--- START ---

(** The search of find_group_orlov among [n] groups, from [parent_group + i]
    on cyclically, for one with free inodes that [accept] accepts. *)
Fixpoint search_groups (n : nat) (parent_group ngroups i : Z) (accept : Z -> ext2_group_desc -> bool)
    : M fs Z :=
  match n with
  | O => ret (-1)
  | S n =>
      let group := (parent_group + i) mod ngroups in
      do desc <- ext2_get_group_desc group;
      match desc with
      | Some desc =>
          if nz (bg_free_inodes_count desc) && accept group desc then ret group
          else search_groups n parent_group ngroups (i + 1) accept
      | None => search_groups n parent_group ngroups (i + 1) accept
      end
  end.

(** The loop of find_group_orlov for a first-level directory. *)
Fixpoint best_top_group (n : nat) (parent_group ngroups i avefreei avefreeb best_ndir best_group : Z)
    : M fs Z :=
  match n with
  | O => ret best_group
  | S n =>
      let group := (parent_group + i) mod ngroups in
      do desc <- ext2_get_group_desc group;
      let next := best_top_group n parent_group ngroups (i + 1) avefreei avefreeb in
      match desc with
      | None => next best_ndir best_group
      | Some desc =>
          if (bg_free_inodes_count desc =? 0) || (best_ndir <=? bg_used_dirs_count desc) ||
             (bg_free_inodes_count desc <? avefreei) || (bg_free_blocks_count desc <? avefreeb)
          then next best_ndir best_group
          else next (bg_used_dirs_count desc) group
      end
  end.

(** The label fallback. *)
Definition orlov_fallback (parent_group ngroups avefreei : Z) : M fs Z :=
  let try ave := search_groups (Z.to_nat ngroups) parent_group ngroups 0
                   (fun _ desc => ave <=? bg_free_inodes_count desc) in
  do group <- try avefreei;
  if negb (group =? -1) then ret group else
  if nz avefreei then try 0 else ret (-1).

(** The conditions on a group for a directory that is not at the top. *)
Definition orlov_limits (s : fs) (avefreei avefreeb free_blocks : Z) : Z -> ext2_group_desc -> bool :=
  let sbi := f_sbi s in
  let ngroups := groups_count s in
  let inodes_per_group := s_inodes_per_group sbi in
  let ndirs := Z.max 0 (s_dirs_counter sbi) in
  let ndirs := if ndirs =? 0 then 1 else ndirs in
  let blocks_per_dir := s32 (u32 (es_blocks_count (f_es s) - free_blocks) / ndirs) in
  let max_dirs := ndirs / ngroups + inodes_per_group / 16 in
  let min_inodes := avefreei - inodes_per_group / 4 in
  let min_blocks := avefreeb - s_blocks_per_group sbi / 4 in
  let max_debt := s_blocks_per_group sbi / Z.max blocks_per_dir BLOCK_COST in
  let max_debt := if inodes_per_group <? max_debt * INODE_COST
                  then inodes_per_group / INODE_COST else max_debt in
  let max_debt := if 255 <? max_debt then 255 else max_debt in
  let max_debt := if max_debt =? 0 then 1 else max_debt in
  fun group desc =>
    negb ((max_debt <=? default 0 (s_debts sbi !! Z.to_nat group)) ||
          (max_dirs <=? bg_used_dirs_count desc) ||
          (bg_free_inodes_count desc <? min_inodes) ||
          (bg_free_blocks_count desc <? min_blocks)).
(* ===== verification/InodeStep.v ===== *)
(** * What inodes do to blocks

    The inode allocator, __ext2_write_inode and eviction write the inode tables
    and the inode bitmaps, which lie among the blocks of the block allocator and
    share the group descriptors with it.  [inode_step ino] relates the states
    around such a step for inode [ino]; this file shows that it leaves the block
    side, and with it every other directory, as it was, and that evicting an
    inode without links and blocks is one: it gives the inode back. *)

From S2P Require Import Prelude State Image Desc InodeDisk Gps Bitmap Rbtree RbtreeSpec Rsv Balloc BlockMap BlockTree GetBlocks Dir DirPage DirSpec DirOps Xattr Acl Ialloc IallocSpec Namei NameiSpec.

Local Open Scope kernel_scope.

(** The fields such a step may change. *)
Definition step_frame (s s' : fs) : Prop :=
  s' = s <| f_rand := f_rand s' |> <| f_ioerr := f_ioerr s' |> <| f_bufs := f_bufs s' |>
         <| f_gdb := f_gdb s' |>
         <| f_sbi := (f_sbi s) <| s_freeinodes_counter := s_freeinodes_counter (f_sbi s') |>
                               <| s_dirs_counter := s_dirs_counter (f_sbi s') |>
                               <| s_debts := s_debts (f_sbi s') |>
                               <| s_next_generation := s_next_generation (f_sbi s') |> |>
         <| f_sb := (f_sb s) <| sb_dirt := sb_dirt (f_sb s') |> |>
         <| f_inodes := f_inodes s' |> <| f_pages := f_pages s' |>
         <| f_page_checked := f_page_checked s' |> <| f_page_error := f_page_error s' |>
         <| f_acls := f_acls s' |>.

--- END ---

▶ THE TASK:
Give the exact lines, and only those, from the line containing "None => next best_ndir best_group" through the line containing "then next best_ndir best_group" in the entries above.

▶ RESPONSE BOX:
      | None => next best_ndir best_group
      | Some desc =>
          if (bg_free_inodes_count desc =? 0) || (best_ndir <=? bg_used_dirs_count desc) ||
             (bg_free_inodes_count desc <? avefreei) || (bg_free_blocks_count desc <? avefreeb)
          then next best_ndir best_group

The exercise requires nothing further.